Taking the natural logarithm gives $$\ln y = x^2 \ln x$$, and differentiating yields $$\frac{1}{y}\frac{dy}{dx} = 2x \ln x + x$$. Therefore $$\frac{dy}{dx} = y \cdot x(2\ln x + 1) = x^{x^2} \cdot x(2\ln x + 1)$$, and at $$x = 1$$ we have $$y = 1$$ and $$\frac{dy}{dx} = 1\cdot1\cdot1 = 1$$.

To find the second derivative, let $$u = x^{x^2}$$ and $$v = x(2\ln x + 1) = 2x\ln x + x$$ so that $$\frac{dy}{dx} = uv$$. Then $$\frac{du}{dx} = u\cdot(2x\ln x + x) = uv$$ and $$\frac{dv}{dx} = 2\ln x + 3$$, which implies $$\frac{d^2y}{dx^2} = \frac{du}{dx}\,v + u\,\frac{dv}{dx} = uv^2 + u(2\ln x + 3)$$. Evaluating at $$x = 1$$ where $$u = 1$$ and $$v = 1$$ gives $$\frac{d^2y}{dx^2} = 1 + 3 = 4$$.

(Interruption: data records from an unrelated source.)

(** Whatever template is asked for, the settings are the same twenty entries, because
    the buffer has room for no more: the capture intent is that of a preview, and what the
    template would set, and the tone mapping and the following common entries, are
    missing.  The colour transform is read past the end of its array. *)
Theorem default_settings_truncated type h : tags_distinct ->
  exists q b h', camera_device_construct_default_request_settings true type h =
      Some ((Some q, ["ANDROID_COLOR_CORRECTION_TRANSFORM"%string]), h') /\
    bufs h' = <[q := b]> (bufs h) /\ entries_of b ≡ₚ row_entry <$> take 20 common_rows /\ NoDup (tags b) /\
    mk_entry (K "ANDROID_CONTROL_CAPTURE_INTENT") [(K "ANDROID_CONTROL_CAPTURE_INTENT_PREVIEW") mod 256] ∈ entries_of b /\
    ~ K "ANDROID_JPEG_QUALITY" ∈ tags b /\ ~ K "ANDROID_TONEMAP_MODE" ∈ tags b.
Proof.
  intros Hdist. set (first := take 20 common_rows). set (rows := settings_rows type).
  assert (Hacc : accepted 20 80 0 0 rows = first).
  { assert (Hacc0 : accepted 20 80 0 0 common_rows = first) by (vm_compute; reflexivity).
    unfold rows, settings_rows. rewrite accepted_app_full; [done|]. rewrite Hacc0. reflexivity. }
  assert (Hover : overs first = ["ANDROID_COLOR_CORRECTION_TRANSFORM"%string]) by (vm_compute; reflexivity).
  assert (Hnames : forallb (fun n => bool_decide (n ∈ documented_types.*1)) (r_tag <$> first) = true) by (vm_compute; reflexivity).
  assert (Hnd : bool_decide (NoDup (r_tag <$> first)) = true) by (vm_compute; reflexivity).
  assert (Hno : forallb (fun n => bool_decide (n ∈ documented_types.*1) && bool_decide (n ∉ r_tag <$> first))
    ["ANDROID_JPEG_QUALITY"; "ANDROID_TONEMAP_MODE"]%string = true) by (vm_compute; reflexivity).
  assert (Hintent : row_entry <$> first = mk_entry (K "ANDROID_CONTROL_CAPTURE_INTENT")
    [(K "ANDROID_CONTROL_CAPTURE_INTENT_PREVIEW") mod 256] :: tail (row_entry <$> first)) by reflexivity.
  pose proof (settings_typed type) as Htyped. fold rows in Htyped.
  change (camera_device_construct_default_request_settings true type h) with (fill 20 80 rows h).
  clearbody rows first. pose proof (fill_spec 20 80 rows h ltac:(lia) ltac:(lia) Htyped) as Hfill. unfold mdwp in Hfill.
  destruct (fill 20 80 rows h) as [[x h']|]; [|done]. destruct Hfill as (q & b & -> & Hq & Hh & Hb). rewrite Hacc in *.
  rewrite Hover. exists q, b, h'. assert (Htags := tags_rows _ _ Hb). destruct (tags_of_names _ Hdist Hnames Hnd) as [Hnd' Hin].
  assert (Hnot : forall n, bool_decide (n ∈ documented_types.*1) && bool_decide (n ∉ r_tag <$> first) = true -> cst n ∉ tags b).
  { intros n [H1 H2]%andb_prop Ht. apply bool_decide_eq_true in H1, H2. rewrite Htags in Ht. by apply H2, Hin. }
  cbn [forallb] in Hno. apply andb_prop in Hno as [Hno1 Hno2]. apply andb_prop in Hno2 as [Hno2 _].
  split; [done|]. split; [done|]. split; [done|]. split; [by rewrite Htags|].
  split; [rewrite Hb, Hintent; apply list_elem_of_here|]. split; by apply Hnot.
Qed.
End tables.

(** ** On a list of entries *)

(** Tags numbered in the order of [documented_types]. *)
Definition sample_cst (s : string) : Z :=
  match list_find (fun n => n = s) documented_types.*1 with
  | Some (i, _) => Z.of_nat i
  | None => 1000 + Z.of_nat (String.length s)
  end.

Definition sample_types (t : Z) : option md_type := if t <? 0 then None else snd <$> documented_types !! Z.to_nat t.

#[local] Instance table_lib : MetadataLib ref_buf := RefMetadata sample_types.
#[local] Instance table_laws : MetadataLaws ref_buf := RefLaws sample_types.

Definition sample_ok (_ : nat) : bool := true.
Definition sample_junk (n : Z) : list Z := replicate (Z.to_nat n) 170.

Lemma sample_typed : Forall (fun p => get_camera_metadata_tag_type (sample_cst p.1) = Some p.2) documented_types.
Proof.
  assert (Hall : forallb (fun p => bool_decide (sample_types (sample_cst p.1) = Some p.2)) documented_types = true)
    by (vm_compute; reflexivity).
  apply Forall_forall. intros p Hp. rewrite forallb_forall in Hall. by apply list_elem_of_In, Hall, bool_decide_eq_true in Hp.
Qed.

Lemma sample_junk_len n : 0 <= n -> zlen (sample_junk n) = n.
Proof. intros. unfold sample_junk, zlen. rewrite length_replicate. lia. Qed.

Lemma sample_distinct : tags_distinct sample_cst.
Proof.
  assert (Hall : bool_decide (NoDup (sample_cst <$> documented_types.*1)) = true) by (vm_compute; reflexivity).
  by apply bool_decide_eq_true in Hall.
Qed.

Definition empty_memory : md_heap ref_buf := mk_heap ∅ 0.

Example static_characteristics_complete_witness :
  exists q b h', init_static_characteristics sample_cst sample_ok sample_junk 0 [None; None] empty_memory =
      Some ((Some q, ["ANDROID_SENSOR_AVAILABLE_TEST_PATTERN_MODES"%string], [Some q; None]), h') /\
    bufs h' = <[q := b]> (bufs empty_memory) /\
    entries_of b ≡ₚ row_entry sample_cst sample_junk <$>
      static_rows sample_cst 0 (mk_camera_info (sample_cst "CAMERA_FACING_BACK"%string) 90 3280) /\
    NoDup (tags b) /\ Forall (fun k => sample_cst k ∈ tags b) characteristics_keys.
Proof.
  apply (static_characteristics_complete sample_cst sample_ok sample_junk sample_typed sample_junk_len (fun _ => eq_refl)
           empty_memory).
  exact sample_distinct.
Defined.

Example default_settings_truncated_witness :
  exists q b h', camera_device_construct_default_request_settings sample_cst sample_ok sample_junk true 2 empty_memory =
      Some ((Some q, ["ANDROID_COLOR_CORRECTION_TRANSFORM"%string]), h') /\
    bufs h' = <[q := b]> (bufs empty_memory) /\
    entries_of b ≡ₚ row_entry sample_cst sample_junk <$> take 20 (common_rows sample_cst) /\ NoDup (tags b) /\
    mk_entry (sample_cst "ANDROID_CONTROL_CAPTURE_INTENT"%string)
      [(sample_cst "ANDROID_CONTROL_CAPTURE_INTENT_PREVIEW"%string) mod 256] ∈ entries_of b /\
    ~ sample_cst "ANDROID_JPEG_QUALITY"%string ∈ tags b /\ ~ sample_cst "ANDROID_TONEMAP_MODE"%string ∈ tags b.
Proof.
  apply (default_settings_truncated sample_cst sample_ok sample_junk sample_typed sample_junk_len (fun _ => eq_refl) 2
           empty_memory).
  exact sample_distinct.
Defined.

(** The matrix the framework reads: the array, then what lay after it. *)
Example transform_is_junk :
  (fun e => i32_of (e_data e)) <$> list_find (fun r => r_tag r = "ANDROID_COLOR_CORRECTION_TRANSFORM"%string) (common_rows sample_cst) ≫=
    (fun q => Some (row_entry sample_cst sample_junk q.2)) =
  Some ([1; 0; 0; 0; 1; 0; 0; 0; 1] ++ replicate 9 (-1431655766)).
Proof. vm_compute. reflexivity. Qed.

(** The first number of the encodings of 4.0 and 3.676. *)
Example f32_bits_samples : (f32_bits (f32_dec 4 1), f32_bits (f32_dec 3676 1000)) = (0x40800000, 0x406B4396).
Proof. vm_compute. reflexivity. Qed.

Using the relation $$\frac{d^2x}{dy^2} = -\frac{\frac{d^2y}{dx^2}}{\bigl(\frac{dy}{dx}\bigr)^3}$$ leads to $$\frac{d^2x}{dy^2} = -\frac{4}{1^3} = -4$$, so $$\frac{d^2x}{dy^2} + 20 = -4 + 20 = 16$$.

The answer is $$16$$.